Figure 6a2 illustrates the effect of pulse duration τ on spatial resolution. According to Eq. (2), increasing τ improves spatial resolution from 8 m to 0.5 m theoretically, while the experimentally measured resolution improves from 2.4 m to 0.5 m. Notably, when the pulse duration falls below 200 ns, the experimental resolution outperforms the theoretical prediction. This is attributed to the system behaving effectively as a multi-subpulse system under short-pulse conditions, where spatial resolution is governed by the narrowest sub-pulse within the chirp waveform. Additionally, since SNR is positively correlated with temperature accuracy, increasing pulse duration to improve SNRE also enhances temperature resolution. Specifically, the temperature accuracy at the fiber end improves from 0.57 °C to 0.19 °C, representing a 0.38 °C enhancement.

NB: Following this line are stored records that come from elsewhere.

Definition status_update (status : SeatStatus) (seatId : string) : string * string :=
  (seatId, seat_status_value status).

Section Service.
Context {S : Type}.
Implicit Types eventId seatId : string.

Definition updateSeatsStatus eventId seatId (status : string) : prog S SeatE unit :=
  call (SRedis (RHSet (avail_key eventId) seatId status)).

Definition updateMultipleSeatsStatus eventId (updates : list (string * string)) : prog S SeatE unit :=
  call (SRedis (RPipeline (hset_all (avail_key eventId) updates))).

(** The commands [rebuildCache] queues for one seat. *)
Definition seat_commands eventId (seat : SeatInventory) : list rcmd :=
  [PHSet (avail_key eventId) (si_seatId seat) (seat_status_value (si_status seat));
   PHSet (detail_key eventId) (si_seatId seat) (stringify (detail_json seat))].

Definition rebuildCache eventId : prog S SeatE unit :=
  seats <- call (SeatFind (fun r => String.eqb (si_eventId r) eventId)) ;;
  if Nat.eqb (length seats) 0 then Ret tt
  else
    call (SRedis (RPipeline
      (PDel (avail_key eventId) :: PDel (detail_key eventId) ::
       concat (map (seat_commands eventId) seats)))).

Definition warmUpCache : prog S SeatE unit :=
  eventIds <- call SeatEventIds ;;
  for_each eventIds rebuildCache.

(** [details[seatId]] *)
Definition detail_of (details : list (string * string)) seatId : option string :=
  snd <$> List.find (fun kv => String.eqb kv.1 seatId) details.

(** The callback of [Object.entries(statuses).map]. *)
Definition describe (details : list (string * string)) (kv : string * string) : result json :=
  match detail_of details kv.1 with
  | Some d =>
      if truthy d then
        match parse d with
        | Some j => Ok (seat_with_status j kv.2)
        | None => Err (SyntaxError "Unexpected token in JSON")
        end
      else Ok (seat_with_status JNull kv.2)
  | None => Ok (seat_with_status JNull kv.2)
  end.

(** [xs.map(f)] for a callback that may throw. *)
Fixpoint map_result {A B} (f : A -> result B) (xs : list A) : result (list B) :=
  match xs with
  | [] => Ok []
  | x :: xs =>
      match f x with
      | Err e => Err e
      | Ok y => match map_result f xs with Ok ys => Ok (y :: ys) | Err e => Err e end
      end
  end.

Definition getEventSeatsWithStatus eventId : prog S SeatE (list json) :=
  statuses <- call (SRedis (RHGetAll (avail_key eventId))) ;;
  details <- call (SRedis (RHGetAll (detail_key eventId))) ;;
  r <- (if Nat.eqb (length statuses) 0 then
          rebuildCache eventId ;;
          statuses <- call (SRedis (RHGetAll (avail_key eventId))) ;;
          details <- call (SRedis (RHGetAll (detail_key eventId))) ;;
          Ret (statuses, details)
        else Ret (statuses, details)) ;;
  let '(statuses, details) := r in
  of_result (map_result (describe details) statuses).

Definition getAvailableSeatsDetailed eventId : prog S SeatE (list json) :=
  allSeats <- getEventSeatsWithStatus eventId ;;
  Ret (List.filter (has_status (seat_status_value AVAILABLE)) allSeats).

Definition getEventAvailabilitySummary eventId : prog S SeatE Summary :=
  allSeats <- getEventSeatsWithStatus eventId ;;
  Ret (summarize allSeats).

Definition getAvailableCount eventId : prog S SeatE nat :=
  statuses <- call (SRedis (RHGetAll (avail_key eventId))) ;;
  Ret (length (List.filter (String.eqb "available") (map snd statuses))).

Definition getSeatStatus eventId seatId : prog S SeatE (option string) :=
  call (SRedis (RHGet (avail_key eventId) seatId)).
End Service.

(** ** Specification *)

Definition of_event (eventId : string) (r : SeatInventory) : bool := String.eqb (si_eventId r) eventId.

Definition event_rows (eventId : string) (t : SeatTables) : list SeatInventory :=
  List.filter (of_event eventId) (rows (seats t)).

According to Eq. (2), the chirp rate β is also a critical determinant of spatial resolution. As β increases from 1 THz·s−1 to 100 THz·s−1, the theoretical resolution improves from 50 m to 0.5 m. When the chirp rate is low, the experimental resolution is again better than theoretical predictions because, under these conditions, the resolution is dominated by the narrowest local features of the chirp signal rather than its overall bandwidth. Both chirp rate β and starting frequency f₀ affect the temporal structure and spectral energy distribution of the probe, leading to nonlinear fluctuations in the effective coupled optical energy. These fluctuations cause oscillations in SNRs and SNRE, which are illustrated in Fig. 6b3 and 6c3. While such variations do not compromise the system’s sensing range, they can cause slight instability in temperature accuracy. Nevertheless, an optimal temperature accuracy of 0.11 °C was achieved under specific chirp parameter configurations. Across the data, a strong positive correlation is observed between SNRE and the temperature accuracy at the fiber end.

Comparison with other advanced schemes

We focused on comparing key performance indicators like temperature accuracy and measurement time between our proposed scheme and other advanced technologies under the same or similar spatial resolution or sensing distance conditions. The comparison results are shown in Table 2.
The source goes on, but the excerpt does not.